As It Happens

Lawyer says Cold-FX sat on study that showed it's no better than a placebo

A 2004 study shows Cold-FX isn't much more effective than a placebo. The company never published that study. UBC professor James McCormack says the ineffectiveness of Cold-FX isn't news.
A previously unpublished study suggests Cold-FX is no more effective than a placebo, when it comes to treating a cold. (CBC)

Cold-FX is no more effective at treating colds than a placebo, according to an unpublished study. It's alleged the makers of Cold-FX chose not to release the findings, when they became known to the company in 2004.

"If you did a study and it showed the thing you were selling didn't work, you wouldn't be hell bent on …  letting everyone know how ineffective your medication is," says James McCormack, a professor at the University of British Columbia's school of pharmacy.

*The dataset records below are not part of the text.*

(* ===== verification/Cors.v ===== *)
(** * The cross-origin policy (src/route/cors.go)

    The list of origins an operator configures, parsed into exact origins, and the
    CORS middleware's configuration built from it. *)

From stdpp Require Import prelude strings.
From Stdlib Require Import ZArith Lia Ascii.
From S2P Require Import Prelude GoStrings Urls.

Local Open Scope string_scope.
Local Open Scope list_scope.

(** One entry of the list. *)
Definition corsOrigin (part : string) : res string :=
  let origin := TrimSpace part in
  if bool_decide (origin = "") then Err (NewError "empty CORS origin")
  else if bool_decide (origin = "*") then Err (NewError "wildcard CORS origin is forbidden with credentials")
  else
    let exact := NewError "CORS origin must be an exact http(s) origin" in
    match ParseURL origin with
    | None => Err exact
    | Some parsed =>
       if (negb (bool_decide (Scheme parsed = "http")) && negb (bool_decide (Scheme parsed = "https"))) ||
          bool_decide (Host parsed = "") || bool_decide (is_Some (User parsed)) ||
          negb (bool_decide (RawQuery parsed = "")) || negb (bool_decide (Fragment parsed = "")) ||
          (negb (bool_decide (Path parsed = "")) && negb (bool_decide (Path parsed = "/")))
       then Err exact
       else Ok (Scheme parsed +:+ "://" +:+ Host parsed)
    end.

(** The loop over the entries. *)
Fixpoint corsOrigins (parts : list string) (origins : list string) : res (list string) :=
  match parts with
  | [] => Ok origins
  | part :: rest =>
     match corsOrigin part with
     | Err e => Err e
     | Ok origin => corsOrigins rest (origins ++ [origin])
     end
  end.

Definition corsAllowlist (raw : string) : res (list string) :=
  let trimmed := TrimSpace raw in
  if bool_decide (trimmed = "") then Ok [] else corsOrigins (split_on "," trimmed) [].

(** The fields of echo's [CORSConfig] that are set. *)
Record CORSConfig := mkCORSConfig {
  AllowOrigins : list string;
  AllowMethods : list string;
  AllowHeaders : list string;
  ExposeHeaders : list string;
  MaxAge : Z;
  AllowCredentials : bool;
}.

(** Which configuration the middleware is installed with: [Err] for the panic
    that ends the start, [Ok None] for no middleware. *)
Definition applyConfiguredCORS (raw : string) : res (option CORSConfig) :=
  match corsAllowlist raw with
  | Err e => Err (Wrap "invalid common.CORSOrigins configuration" e)
  | Ok [] => Ok None
  | Ok origins =>
     Ok (Some (mkCORSConfig origins ["POST"; "GET"; "OPTIONS"; "PUT"; "DELETE"]
       ["Authorization"; "Content-Length"; "X-CSRF-Token"; "Content-Type"; "Origin"; "X-Requested-With"]
       ["Content-Length"] 600 true))
  end.

(** ** Normal form *)

(** What an entry stands for. *)
Record originOf (part origin : string) : Prop := {
  oo_named : TrimSpace part ≠ "" ∧ TrimSpace part ≠ "*";
  oo_url : ∃ u, ParseURL (TrimSpace part) = Some u ∧ (Scheme u = "http" ∨ Scheme u = "https") ∧ Host u ≠ "" ∧
    User u = None ∧ RawQuery u = "" ∧ Fragment u = "" ∧ (Path u = "" ∨ Path u = "/") ∧
    origin = Scheme u +:+ "://" +:+ Host u;
}.

Lemma corsOrigin_exact part origin : corsOrigin part = Ok origin ↔ originOf part origin.
Proof.
  unfold corsOrigin. case_bool_decide as H1; [split; [done|by intros [[? ?] _]]|].
  case_bool_decide as H2; [split; [done|by intros [[? ?] _]]|].
  destruct (ParseURL (TrimSpace part)) as [u|] eqn:Hu;
    [|split; [done|intros [_ (u & E & _)]; congruence]].
  destruct (_ || _ || _ || _ || _ || _) eqn:G.
  - split; [done|]. intros [_ (u' & E & Hs & Hh & Hus & Hq & Hf & Hp & _)]. assert (u' = u) as -> by congruence.
    rewrite Hus, Hq, Hf in G. rewrite (bool_decide_eq_false_2 (Host u = "")) in G by done.
    by destruct Hs as [Hs|Hs], Hp as [Hp|Hp]; rewrite Hs, Hp in G.
  - rewrite !orb_false_iff, !andb_false_iff, !negb_false_iff in G. rewrite !bool_decide_eq_true, !bool_decide_eq_false in G.
    destruct G as (((((Hs & Hh) & Hus) & Hq) & Hf) & Hp). split.
    + intros [= <-]. constructor; [done|]. exists u. split_and!; try done. by destruct (User u); [destruct Hus|].
    + intros [_ (u' & E & _ & _ & _ & _ & _ & _ & ->)]. by assert (u' = u) as -> by congruence.
Qed.

Lemma corsOrigins_exact parts acc origins : corsOrigins parts acc = Ok origins ↔
  ∃ new, origins = acc ++ new ∧ Forall2 originOf parts new.
Proof.
  revert acc. induction parts as [|part parts IH]; intros acc; cbn [corsOrigins].
  { split; [intros [= <-]; exists []; by rewrite app_nil_r|].
    intros (new & -> & H). inversion H. by rewrite app_nil_r. }
  destruct (corsOrigin part) as [o|e] eqn:E.
  - rewrite IH. apply corsOrigin_exact in E as Ho. split.
    + intros (new & -> & H). exists (o :: new). rewrite <- app_assoc. by split; [|constructor].
    + intros (new & -> & H). inversion H as [|? o' ? new' Ho' Hnew]; subst. exists new'. split; [|done].
      apply corsOrigin_exact in Ho'. rewrite <- app_assoc. simpl. congruence.
  - split; [done|]. intros (new & _ & H). inversion H as [|? o' ? ? Ho' _]; subst. apply corsOrigin_exact in Ho'. congruence.
Qed.

(** An accepted origin is a scheme and a host, and is its own normal form. *)
Lemma originOf_normal part origin : originOf part origin → contains_byte "," part = false →
  ∃ sch host, origin = sch +:+ "://" +:+ host ∧ (sch = "http" ∨ sch = "https") ∧ host ≠ "" ∧
    all_bytes hostByte host = true ∧ (all_bytes plainByte host = true → originOf origin origin ∧
      TrimSpace origin = origin ∧ contains_byte "," origin = false).
Proof.
  intros [_ (u & Hu & Hs & Hh & Hus & _ & _ & _ & ->)] Hcomma%TrimSpace_bytes. exists (Scheme u), (Host u).
  assert (Scheme u ≠ "") as Hne by (destruct Hs as [-> | ->]; done).
  pose proof Hu as (raw & auth & tail & Hraw & _ & _ & _ & _ & Hauth)%ParseURL_anatomy; [|done..].
  pose proof (parseAuthority_host _ _ _ Hauth) as (h & Hparse & Hself). destruct (Hself Hus) as [-> Hat].
  split_and!; try done; [by eapply parseHost_bytes|]. intros Hplain.
  destruct (parseHost_plain _ _ Hparse Hplain) as [-> Hlit].
  assert (schemeName (Scheme u) = true) as Hname by (by destruct Hs as [-> | ->]).
  assert (TrimSpace (Scheme u +:+ "://" +:+ Host u) = Scheme u +:+ "://" +:+ Host u) as Htrim
    by (by apply TrimSpace_printable, origin_printable).
  split_and!; [|done|].
  - constructor; rewrite Htrim; [by destruct Hs as [-> | ->]|].
    exists (mkURL (Scheme u) "" None (Host u) "" "" "" "" "" false false). split_and!; try done; [|by left].
    apply ParseURL_origin; [done|by destruct Hs as [-> | ->]|done|by rewrite Hauth, Hus].
  - rewrite Hraw, !contains_byte_app, !orb_false_iff in Hcomma. rewrite !contains_byte_app.
    destruct Hcomma as (_ & _ & -> & _). by destruct Hs as [-> | ->].
Qed.

(** An entry that stands for one exact origin: echo reads an entry with an asterisk as
    a pattern. *)
Definition exactOrigin (part origin : string) : Prop := originOf part origin ∧ contains_byte "*" origin = false.

(** A list of exact origins; blank means none. *)
Definition exactList (raw : string) (origins : list string) : Prop :=
  (TrimSpace raw = "" ∧ origins = []) ∨
  (TrimSpace raw ≠ "" ∧ Forall2 exactOrigin (split_on "," (TrimSpace raw)) origins).

Lemma corsAllowlist_exact raw origins : corsAllowlist raw = Ok origins ↔
  (TrimSpace raw = "" ∧ origins = []) ∨
  (TrimSpace raw ≠ "" ∧ Forall2 originOf (split_on "," (TrimSpace raw)) origins).
Proof.
  unfold corsAllowlist. case_bool_decide as Hb.
  - split; [intros [= <-]; by left|]. by intros [[_ ->]|[? _]].
  - rewrite corsOrigins_exact. split; [|by intros [[? _]|[_ ?]]; [|exists origins]].
    intros (new & -> & H). by right.
Qed.

Lemma exactList_exact raw origins : exactList raw origins ↔
  corsAllowlist raw = Ok origins ∧ Forall (λ o, contains_byte "*" o = false) origins.
Proof.
  rewrite corsAllowlist_exact. unfold exactList. split.
  - intros [[Hb ->]|[Hb H]]; [by split; [left|]|].
    split; [right; split; [done|]|]; induction H as [|part o parts os [Ho Hs] _ IH]; by constructor.
  - intros [[[Hb ->]|[Hb H]] Hs]; [by left|]. right. split; [done|].
    induction H as [|part o parts os Ho _ IH]; [constructor|]. apply Forall_cons in Hs as [Hs1 Hs]. constructor; [by split|by apply IH].
Qed.

(** A refused entry refuses the list. *)
Lemma corsAllowlist_refused raw part : part ∈ split_on "," (TrimSpace raw) → TrimSpace raw ≠ "" →
  (∀ o, ¬ originOf part o) → ∃ e, corsAllowlist raw = Err e.
Proof.
  intros Hin Hb Hno. destruct (corsAllowlist raw) as [origins|e] eqn:E; [|eauto].
  apply corsAllowlist_exact in E as [[? _]|[_ H]]; [done|]. exfalso. induction H as [|p o parts os Ho _ IH]; [by apply not_elem_of_nil in Hin|].
  apply elem_of_cons in Hin as [->|Hin]; [by apply (Hno o)|by apply IH].
Qed.

(** The origins of an exact list are their own normal form. *)
Lemma exactList_normal raw origins : exactList raw origins →
  Forall (λ o, ∃ sch host, o = sch +:+ "://" +:+ host ∧ (sch = "http" ∨ sch = "https") ∧ host ≠ "" ∧
    all_bytes hostByte host = true ∧ (all_bytes plainByte host = true → exactList o [o])) origins.
Proof.
  intros [[_ ->]|[_ Hall]]; [done|].
  pose proof (split_on_parts "," (TrimSpace raw)) as Hparts. revert Hparts. induction Hall as [|part o parts os [Hpo Hstar] _ IH];
    [done|]. intros Hp. apply Forall_cons_1 in Hp as [Hc Hp]. constructor; [|by apply IH].
  destruct (originOf_normal _ _ Hpo Hc) as (sch & host & -> & Hs & Hh & Hb & Hfix). exists sch, host.
  split_and!; try done. intros (Hoo & Htrim & Hno)%Hfix. right. rewrite Htrim.
  split; [by destruct Hs as [-> | ->]|]. rewrite split_on_no_sep by done. constructor; [by split|constructor].
Qed.

(** C37. The CORS policy of a list of exact origins. A list whose entries between
    commas each are an http or https URL with a host, without an asterisk in it, and
    with nothing else, is accepted and stands for these origins in order, blank for
    none; conversely a list that is accepted with origins none of which holds an
    asterisk is such a list. The middleware is then installed, for credentials and
    with exactly these origins, when there is at least one. Each of them is a scheme
    and a non-empty host of host bytes (no slash, at sign, query or control), and one
    written in plain ASCII is a fixed point: configuring it gives it back. An empty
    entry or a bare asterisk among the entries, like every list that is not accepted,
    ends the start. Entries whose host holds an asterisk are not covered. *)
Theorem cors_allowlist raw :
  (∀ origins, exactList raw origins ↔ corsAllowlist raw = Ok origins ∧ Forall (λ o, contains_byte "*" o = false) origins) ∧
  (∀ origins, exactList raw origins →
     (match applyConfiguredCORS raw with
      | Ok None => origins = []
      | Ok (Some c) => AllowOrigins c = origins ∧ origins ≠ [] ∧ AllowCredentials c = true
      | Err _ => False
      end) ∧
     Forall (λ o, ∃ sch host, o = sch +:+ "://" +:+ host ∧ (sch = "http" ∨ sch = "https") ∧ host ≠ "" ∧
       all_bytes hostByte host = true ∧ (all_bytes plainByte host = true → exactList o [o])) origins) ∧
  (TrimSpace raw ≠ "" → ∀ part, part ∈ split_on "," (TrimSpace raw) → TrimSpace part = "" ∨ TrimSpace part = "*" →
     ∃ e, corsAllowlist raw = Err e) ∧
  (∀ e, corsAllowlist raw = Err e → ∃ e', applyConfiguredCORS raw = Err e').
Proof.
  split_and!; [apply exactList_exact| | |].
  - intros origins Ho. split; [|by eapply exactList_normal].
    apply exactList_exact in Ho as [Ho _]. unfold applyConfiguredCORS. rewrite Ho. by destruct origins.
  - intros Hb part Hin Hbare. apply (corsAllowlist_refused raw part); [done..|]. intros o [[H1 H2] _]. naive_solver.
  - intros e He. unfold applyConfiguredCORS. rewrite He. eauto.
Qed.

Lemma cors_allowlist_witness :
  let raw := " https://console.example/ , http://127.0.0.1:8080" in
  let origins := ["https://console.example"; "http://127.0.0.1:8080"] in
  exactList raw origins ∧
  match applyConfiguredCORS raw with
  | Ok None => origins = []
  | Ok (Some c) => AllowOrigins c = origins ∧ origins ≠ [] ∧ AllowCredentials c = true
  | Err _ => False
  end ∧
  ∃ e, corsAllowlist "https://console.example, *" = Err e.
Proof.
  intros raw origins. destruct (cors_allowlist raw) as (He & H & _ & _).
  assert (exactList raw origins) as E by (apply He; split; [reflexivity|by repeat constructor]).
  split_and!; [exact E|apply (H origins E)|].
  destruct (cors_allowlist "https://console.example, *") as (_ & _ & Hbare & _).
  apply (Hbare ltac:(vm_compute; discriminate) " *"); [apply list_elem_of_In; right; left; reflexivity|by right].
Defined.

(** Only the bare asterisk is refused: a host may be or contain one, which echo's
    middleware reads as a pattern that matches every such host. *)
Theorem cors_accepts_patterns :
  corsAllowlist "https://*" = Ok ["https://*"] ∧
  corsAllowlist "https://*.example:443/" = Ok ["https://*.example:443"] ∧
  ∀ e, corsAllowlist "*" = Err e → e = NewError "wildcard CORS origin is forbidden with credentials".
Proof. split_and!; [reflexivity..|]. intros e. vm_compute. congruence. Qed.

The study surfaced because of a class action lawsuit about alleged deceptive marketing, launched against Valeant Pharmaceuticals, the company that now owns Cold-FX.

"Anybody who looks at the evidence with even a reasonable approach will come to the same conclusion, that it does virtually nothing," says McCormack.

This is not the first time Cold-FX effectiveness has been scrutinized. In November 2015, health experts questioned Cold-FX's claim that the flu shot worked better when also taking it's herbal remedy.

In 2012, CBC TV's Marketplace commissioned an analysis of four studies on the efficiency of Cold-FX and found that relative to a placebo, Cold-FX reduced the chance of getting a cold by 6%. 

McCormack says that marketing may be stronger than science when it comes to people's belief in the product,
"That [study] does not stop it from being sold and that doesn't stop people from believing that it works."